Digging in the source code of Eclipse Jetty, I noticed the following pieces of code in sslContextfactory.java
:
/**
* Construct an instance of SslContextFactory with the default configuration.
*/
protected SslContextFactory()
{
this(false);
}
/**
* Construct an instance of SslContextFactory that trusts all certificates
*
* @param trustAll whether to blindly trust all certificates
* @see #setTrustAll(boolean)
*/
public SslContextFactory(boolean trustAll)
{
setTrustAll(trustAll);
setExcludeProtocols(DEFAULT_EXCLUDED_PROTOCOLS);
setExcludeCipherSuites(DEFAULT_EXCLUDED_CIPHER_SUITES);
}
/**
* @param trustAll True if all certificates should be trusted if there is no KeyStore or TrustStore
*/
public void setTrustAll(boolean trustAll)
{
_trustAll = trustAll;
if (trustAll)
setEndpointIdentificationAlgorithm(null);
}
/**
* When set to "HTTPS" hostname verification will be enabled.

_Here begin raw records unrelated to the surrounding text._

(** * The security gateway of [security_gateway/security_gateway.mts]

    A shallow embedding of the two-layer threat-detection engine
    ([SecurityGateway]) and of the [ConfirmationNode], and the properties
    of its risk scoring, action policy, fail-closed fallbacks and log.

    The TypeScript source runs on a JavaScript engine.  Strings are
    sequences of UTF-16 code units, the values read back from
    [JSON.parse] are untyped, and the language model, the clock and the
    Unicode case tables are outside the program: they are the variables
    of the sections below. *)

From Stdlib Require Import List String Ascii ZArith NArith Bool Lia.
From Stdlib Require Import DecimalString.
Import ListNotations.

Set Implicit Arguments.
Set Warnings "-register-all".

(** ** JavaScript strings and values *)

Module JS.

(** A string is the list of its UTF-16 code units. *)
Definition char16 := N.
Definition jsstring := list char16.

(** The code units of an ASCII literal of the source. *)
Definition js (s : string) : jsstring :=
  List.map N_of_ascii (list_ascii_of_string s).

(** The double quote, spliced in wherever a literal of the source holds one. *)
Definition dquote : jsstring := [34%N].

(** A literal in which the source's double quotes are written as a grave
    accent (which none of the source's literals holds). *)
Definition jsq (s : string) : jsstring :=
  List.map (fun c => if N.eqb c 96 then 34%N else c) (js s).

Definition isASCII (c : char16) : bool := N.ltb c 128.

Definition asciiLower (c : char16) : char16 :=
  if N.leb 65 c && N.leb c 90 then (c + 32)%N else c.

Definition asciiUpper (c : char16) : char16 :=
  if N.leb 97 c && N.leb c 122 then (c - 32)%N else c.

Fixpoint string_eqb (s t : jsstring) : bool :=
  match s, t with
  | [], [] => true
  | c :: s', d :: t' => N.eqb c d && string_eqb s' t'
  | _, _ => false
  end.

(** [startsWith s t]: [t] is a prefix of [s]. *)
Fixpoint startsWith (s t : jsstring) {struct t} : bool :=
  match t, s with
  | [], _ => true
  | d :: t', c :: s' => N.eqb c d && startsWith s' t'
  | _ :: _, [] => false
  end.

(** [String.prototype.includes]: [t] occurs in [s] as a substring. *)
Fixpoint includes (s t : jsstring) : bool :=
  startsWith s t ||
  match s with
  | [] => false
  | _ :: s' => includes s' t
  end.

(** [s.substring(0, n)]. *)
Definition substring0 (s : jsstring) (n : nat) : jsstring := firstn n s.

(** A number in decimal, as a template literal renders a length. *)
Definition decimal (n : nat) : jsstring :=
  js (NilEmpty.string_of_uint (Nat.to_uint n)).

(** The values [JSON.parse] yields, and [undefined] for a property that
    is not there.  A number is kept as an integer: the gateway reads a
    parsed number only for its truthiness. *)
Inductive JSValue : Type :=
| JSUndefined
| JSNull
| JSBool (b : bool)
| JSNumber (n : Z)
| JSString (s : jsstring)
| JSArray (items : list JSValue)
| JSObject (fields : list (jsstring * JSValue)).

(** [ToBoolean]. *)
Definition truthy (v : JSValue) : bool :=
  match v with
  | JSUndefined | JSNull => false
  | JSBool b => b
  | JSNumber n => negb (Z.eqb n 0)
  | JSString s => negb (Nat.eqb (List.length s) 0)
  | JSArray _ | JSObject _ => true
  end.

Fixpoint lookupField (fields : list (jsstring * JSValue)) (k : jsstring) : JSValue :=
  match fields with
  | [] => JSUndefined
  | (k', v) :: rest => if string_eqb k' k then v else lookupField rest k
  end.

(** [v.k] for one of the verdict's property names: a [TypeError] ([None])
    on [null] and [undefined], the field of an object, and [undefined] on
    every other value (no primitive or array has a property of these
    names). *)
Definition getProp (v : JSValue) (k : jsstring) : option JSValue :=
  match v with
  | JSUndefined | JSNull => None
  | JSObject fields => Some (lookupField fields k)
  | _ => Some JSUndefined
  end.

(** [v === 'lit'], strict equality with a string literal. *)
Definition strictEqString (v : JSValue) (lit : jsstring) : bool :=
  match v with
  | JSString s => string_eqb s lit
  | _ => false
  end.

(** Whether [ToString] returns on a parsed value.  It asks an object for
    its [toString]: a parsed object that has a field of this name holds
    no function there, and the conversion throws a [TypeError].  An array
    converts its elements; every other parsed value converts. *)
Fixpoint converts (v : JSValue) : bool :=
  match v with
  | JSArray items => forallb converts items
  | JSObject fields =>
      negb (existsb (fun field => string_eqb (fst field) (js "toString")) fields)
  | _ => true
  end.

Section CaseTables.
(** The Unicode case mappings of strings that are not pure ASCII. *)
Variable unicodeLower unicodeUpper : jsstring -> jsstring.

(** [String.prototype.toLowerCase]. *)
Definition toLowerCase (s : jsstring) : jsstring :=
  if forallb isASCII s then List.map asciiLower s else unicodeLower s.

(** [String.prototype.toUpperCase]. *)
Definition toUpperCase (s : jsstring) : jsstring :=
  if forallb isASCII s then List.map asciiUpper s else unicodeUpper s.
End CaseTables.

End JS.

(** ** Regular expressions

    The patterns of the source use literals, [\s], grouping, alternation,
    [?], [*] and [+], all under the flag [i], and no anchor, look-around
    or back-reference: [pattern.test(input)] holds exactly when some
    substring of the input belongs to the pattern's language.  None of
    the patterns carries the flag [g] or [y], so [test] keeps no state. *)

Module RegExp.
Import JS.

Inductive Regex : Type :=
| Void
| Eps
| Chr (c : char16)
| Space
| Seq (r1 r2 : Regex)
| Alt (r1 r2 : Regex)
| Star (r : Regex).

(** A literal of the pattern against a code unit of the input, under the
    flag [i].  The literals are ASCII, and the canonicalisation of a
    non-Unicode pattern never maps a code unit from 128 up to one below
    128, so only the two ASCII cases of a letter match it. *)
Definition chrMatches (c u : char16) : bool :=
  N.eqb (asciiUpper c) (asciiUpper u).

(** [\s]: the white space and line terminator code units. *)
Definition isSpace (u : char16) : bool :=
  existsb (N.eqb u)
    [9; 10; 11; 12; 13; 32; 160; 5760; 8232; 8233; 8239; 8287; 12288; 65279]%N
  || (N.leb 8192 u && N.leb u 8202).

Definition Plus (r : Regex) : Regex := Seq r (Star r).
Definition Opt (r : Regex) : Regex := Alt r Eps.

Fixpoint chars (s : jsstring) : Regex :=
  match s with
  | [] => Eps
  | [c] => Chr c
  | c :: s' => Seq (Chr c) (chars s')
  end.

Definition word (s : string) : Regex := chars (js s).

Fixpoint alts (rs : list Regex) : Regex :=
  match rs with
  | [] => Void
  | [r] => r
  | r :: rs' => Alt r (alts rs')
  end.

(** [(?:w1|w2|...)]. *)
Definition words (ws : list string) : Regex := alts (List.map word ws).

Fixpoint seqs (rs : list Regex) : Regex :=
  match rs with
  | [] => Eps
  | [r] => r
  | r :: rs' => Seq r (seqs rs')
  end.

(** The language of a pattern. *)
Inductive Matches : Regex -> jsstring -> Prop :=
| MEps : Matches Eps []
| MChr c u : chrMatches c u = true -> Matches (Chr c) [u]
| MSpace u : isSpace u = true -> Matches Space [u]
| MSeq r1 r2 s1 s2 :
    Matches r1 s1 -> Matches r2 s2 -> Matches (Seq r1 r2) (s1 ++ s2)
| MAltL r1 r2 s : Matches r1 s -> Matches (Alt r1 r2) s
| MAltR r1 r2 s : Matches r2 s -> Matches (Alt r1 r2) s
| MStarNil r : Matches (Star r) []
| MStarApp r s1 s2 :
    Matches r s1 -> Matches (Star r) s2 -> Matches (Star r) (s1 ++ s2).

(** The matcher, by derivatives. *)
Fixpoint nullable (r : Regex) : bool :=
  match r with
  | Void | Chr _ | Space => false
  | Eps | Star _ => true
  | Seq r1 r2 => nullable r1 && nullable r2
  | Alt r1 r2 => nullable r1 || nullable r2
  end.

Fixpoint deriv (u : char16) (r : Regex) : Regex :=
  match r with
  | Void | Eps => Void
  | Chr c => if chrMatches c u then Eps else Void
  | Space => if isSpace u then Eps else Void
  | Seq r1 r2 =>
      if nullable r1
      then Alt (Seq (deriv u r1) r2) (deriv u r2)
      else Seq (deriv u r1) r2
  | Alt r1 r2 => Alt (deriv u r1) (deriv u r2)
  | Star r1 => Seq (deriv u r1) (Star r1)
  end.

(** Some prefix of [s] is in the language of [r]. *)
Fixpoint matchPrefix (r : Regex) (s : jsstring) : bool :=
  nullable r ||
  match s with
  | [] => false
  | u :: s' => matchPrefix (deriv u r) s'
  end.

(** [r.test(s)]: a match starting at some index of [s]. *)
Fixpoint test (r : Regex) (s : jsstring) : bool :=
  matchPrefix r s ||
  match s with
  | [] => false
  | _ :: s' => test r s'
  end.

End RegExp.

(** ** What the program takes from outside *)

Module Env.
Import JS.
Lemma of_int_positive (m : positive) :
  Zpos m < 2 ^ 53 ->
  forall s : bool,
  exists (mz : positive) (ez : Z),
    binary_round B64.prec B64.emax s m 0 = S754_finite s mz ez /\
    -52 <= ez <= 0 /\ Zpos mz = Zpos m * 2 ^ (- ez).
Proof.
  intros Hm s. unfold binary_round. rewrite fexp_value.
  pose proof (digits2_lower m) as L. pose proof (digits2_upper m) as U.
  assert (Hd : 1 <= Zpos (digits2_pos m) <= 53).
  { split; [lia|].
    destruct (Z.le_gt_cases (Zpos (digits2_pos m)) 53) as [H|H]; [exact H|].
    assert (2 ^ 53 <= 2 ^ (Zpos (digits2_pos m) - 1))
      by (apply Z.pow_le_mono_r; lia). lia. }
  replace (Z.max (Zpos (digits2_pos m) + 0 - 53) (-1074))
    with (Zpos (digits2_pos m) - 53) by lia.
  pose proof (shl_align_value m 0 (Zpos (digits2_pos m) - 53)) as Hv.
  pose proof (shl_align_exponent_eq m 0 (Zpos (digits2_pos m) - 53)) as Hx.
  destruct (shl_align m 0 (Zpos (digits2_pos m) - 53)) as [mz ez].
  cbn [fst snd] in Hv, Hx.
  specialize (Hv ltac:(lia)). specialize (Hx ltac:(lia)). subst ez.
  exists mz, (Zpos (digits2_pos m) - 53).
  assert (Hmz : Zpos mz = Zpos m * 2 ^ (- (Zpos (digits2_pos m) - 53))).
  { rewrite Hv. reflexivity. }
  split; [|split; [lia|exact Hmz]].
  apply round_exact; [|lia].
  apply digits2_unique. rewrite Hv.
  replace (0 - (Zpos (digits2_pos m) - 53))
    with (53 - Zpos (digits2_pos m)) by lia.
  assert (P : 0 < 2 ^ (53 - Zpos (digits2_pos m)))
    by (apply Z.pow_pos_nonneg; lia).
  assert (E1 : 2 ^ (53 - 1)
               = 2 ^ (Zpos (digits2_pos m) - 1)
                 * 2 ^ (53 - Zpos (digits2_pos m))).
  { rewrite <- Z.pow_add_r by lia. f_equal. lia. }
  assert (E2 : 2 ^ 53
               = 2 ^ Zpos (digits2_pos m)
                 * 2 ^ (53 - Zpos (digits2_pos m))).
  { rewrite <- Z.pow_add_r by lia. f_equal. lia. }
  rewrite E1, E2. split; nia.
Qed.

* Deployments can be vulnerable to a man-in-the-middle attack if a EndpointIdentificationAlgorithm
* is not set.
*
* @param endpointIdentificationAlgorithm Set the endpointIdentificationAlgorithm
* @see #setHostnameVerifier(HostnameVerifier)
*/
public void setEndpointIdentificationAlgorithm(String endpointIdentificationAlgorithm)
{
_endpointIdentificationAlgorithm = endpointIdentificationAlgorithm;
}
protected void checkTrustAll()
{
if (isTrustAll())
LOG_CONFIG.warn("Trusting all certificates configured for {}", this);
}
From what I can deduct out of this (and some of the XML-config documentation), it looks like SslContextFactory
should be instantiated with true
to disable the “trust all” behaviour and use a key store (or call setEndpointIdentificationAlgorithim
with non-null parameter).
And because if no EndpointIdentificationAlgorithm
is set it could become vulnerable to a man-in-the-middel-attack, I think this should be considered for future releases of the bindings.
Can anyone with (much) more knowledge about Jetty confirm or correct me?